(** X22: a query that is not reflexive, sent for a conversation the store
    holds, for which the orchestrator returns a record: the handler answers
    with that record under the conversation's identifier; the model was
    started on the history as it was before the request; and the
    conversation has gained exactly the user message with the query and then
    the assistant message with the answer and the record attached, every
    other conversation being as before. *)
Theorem answered_turn_is_recorded
        (fuel : nat) (stamps : Server.Stamps) (body : Server.Body rt)
        (store : Server.Store rt) (t : Trace) (q cid : string) c
        (result : GeminiOrchestrator.Response rt) (t1 : Trace) :
  reachable _ store ->
  Server.query rt body = VString q -> q <> EmptyString ->
  ReflexiveMode.isReflexive
    (ReflexiveMode.handleReflexive rt regex_test helpText shortExplanation q) = false ->
  Server.conversationId rt body = VString cid -> cid <> EmptyString ->
  getConversation _ store cid = Some c ->
  GeminiOrchestrator.executeQuery rt w fuel q (Some (getGeminiHistory _ cid store)) t
  = (Ok (Some result), t1) ->
  exists store2 c2 um am,
    Server.postQuery rt w regex_test helpText shortExplanation fuel stamps body store t
    = Some (Server.QueryAnswer rt (Some cid) result, store2, t1)
    /\ getConversation _ store2 cid = Some c2
    /\ messages c2 = (messages c ++ [um; am])%list
    /\ role um = user /\ content um = q /\ queryResponse um = None
    /\ role am = assistant /\ content am = Types.answer result
    /\ queryResponse am = Some result
    /\ getGeminiHistory _ cid store2
       = (getGeminiHistory _ cid store
            ++ [("user", [q]); ("model", [Types.answer result])])%list
    /\ (forall other, other <> cid ->
          getConversation _ store2 other = getConversation _ store other).
Proof.
  intros Hreach Hq Hne Hrefl Hid Hcid Hget Hrun.
  destruct (answer_query_in_conversation fuel stamps q store t cid c Hreach Hget)
    as (store1 & c1 & um & _ & Hget1 & Hm1 & Hr & Hcont & Hqr & Hother & Hans).
  unfold Server.postQuery.
  rewrite Hq, (nonempty_eqb _ Hne), Hrefl, Hid.
  cbn [Arg.truthy Server.find_conversation Server.as_key].
  rewrite (nonempty_eqb _ Hcid). cbn [negb]. rewrite Hget, Hans, Hrun.
  do 4 eexists. split; [reflexivity|].
  unfold getConversation, getGeminiHistory. cbn [conversations with_conversations].
  rewrite get_set_same. split; [reflexivity|]. cbn [messages].
  unfold getConversation in Hget. rewrite Hget, Hm1.
  split; [symmetry; exact (app_assoc (messages c) [um] [_])|].
  cbn [role content queryResponse].
  do 6 (split; [assumption || reflexivity|]). split.
  - rewrite !map_app. cbn [map role content is_user]. rewrite Hr, Hcont.
    cbn [is_user]. symmetry. exact (app_assoc _ [_] [_]).
  - intros other Hne'. rewrite get_set_other by congruence. now apply Hother.
Qed.

(** X23: in the same situation, when the orchestrator throws instead, the
    handler answers with status 500 and the error's message, and the
    conversation keeps the user message it had just recorded, with no
    assistant message after it. *)
Theorem failed_turn_keeps_the_question
        (fuel : nat) (stamps : Server.Stamps) (body : Server.Body rt)
        (store : Server.Store rt) (t : Trace) (q cid : string) c
        (message : string) (t1 : Trace) :
  reachable _ store ->
  Server.query rt body = VString q -> q <> EmptyString ->
  ReflexiveMode.isReflexive
    (ReflexiveMode.handleReflexive rt regex_test helpText shortExplanation q) = false ->
  Server.conversationId rt body = VString cid -> cid <> EmptyString ->
  getConversation _ store cid = Some c ->
  GeminiOrchestrator.executeQuery rt w fuel q (Some (getGeminiHistory _ cid store)) t
  = (Throw message, t1) ->
  exists store1 c1 um,
    Server.postQuery rt w regex_test helpText shortExplanation fuel stamps body store t
    = Some (Server.ServerError rt message, store1, t1)
    /\ getConversation _ store1 cid = Some c1
    /\ messages c1 = (messages c ++ [um])%list
    /\ role um = user /\ content um = q
    /\ metadata c1 = metadata c.
Proof.
  intros Hreach Hq Hne Hrefl Hid Hcid Hget Hrun.
  destruct (reachable_store_invariant _ store Hreach) as (_ & Hkey & _).
  assert (Hc : id c = cid) by (apply Hkey; now apply get_some_in).
  unfold Server.postQuery.
  rewrite Hq, (nonempty_eqb _ Hne), Hrefl, Hid.
  cbn [Arg.truthy Server.find_conversation Server.as_key].
  rewrite (nonempty_eqb _ Hcid). cbn [negb]. rewrite Hget.
  unfold Server.answer_query. rewrite Hc. unfold addUserMessage.
  unfold getConversation in Hget. rewrite Hget, Hrun.
  do 3 eexists. split; [reflexivity|].
  unfold getConversation. cbn [conversations with_conversations].
  rewrite get_set_same. repeat split.
Qed.


End HandlerFacts.

(** ** The handler on concrete requests *)

Lemma reflexive_requests_stay_local_witness :
  exists answer store',
    Server.postQuery Sample.runtime (Sample.world SampleRequests.failing_model)
      SampleRequests.no_pattern "help" "short" 10 SampleRequests.stamps
      (SampleRequests.ask "/clear" (Data.VString "c1"))
      SampleRequests.one_conversation []
    = Some (Server.ReflexiveAnswer Sample.runtime (Some "clear") "/clear" answer, store', [])
    /\ store' = fst (ConversationManager.deleteConversation _ "c1"
                       SampleRequests.one_conversation).
Proof.
  destruct (reflexive_requests_stay_local Sample.runtime
              (Sample.world SampleRequests.failing_model)
              SampleRequests.no_pattern "help" "short" 10 SampleRequests.stamps
              (SampleRequests.ask "/clear" (Data.VString "c1"))
              SampleRequests.one_conversation [] "/clear" eq_refl)
    as (answer & store' & Hpost & Hclear & _).
  - discriminate.
  - reflexivity.
  - exists answer, store'. split; [exact Hpost|].
    apply (Hclear "c1"); [reflexivity | reflexivity | discriminate].
Defined.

※ ※ ※

EXERCISE INSTRUCTIONS => Each line from the beginning of the listing up to the line where "Theorem answered_turn_is_recorded" appears needs to be given again exactly; please add nothing else.

WRITTEN RESPONSE =>
(** X22: a query that is not reflexive, sent for a conversation the store
    holds, for which the orchestrator returns a record: the handler answers
    with that record under the conversation's identifier; the model was
    started on the history as it was before the request; and the
    conversation has gained exactly the user message with the query and then
    the assistant message with the answer and the record attached, every
    other conversation being as before. *)
Theorem answered_turn_is_recorded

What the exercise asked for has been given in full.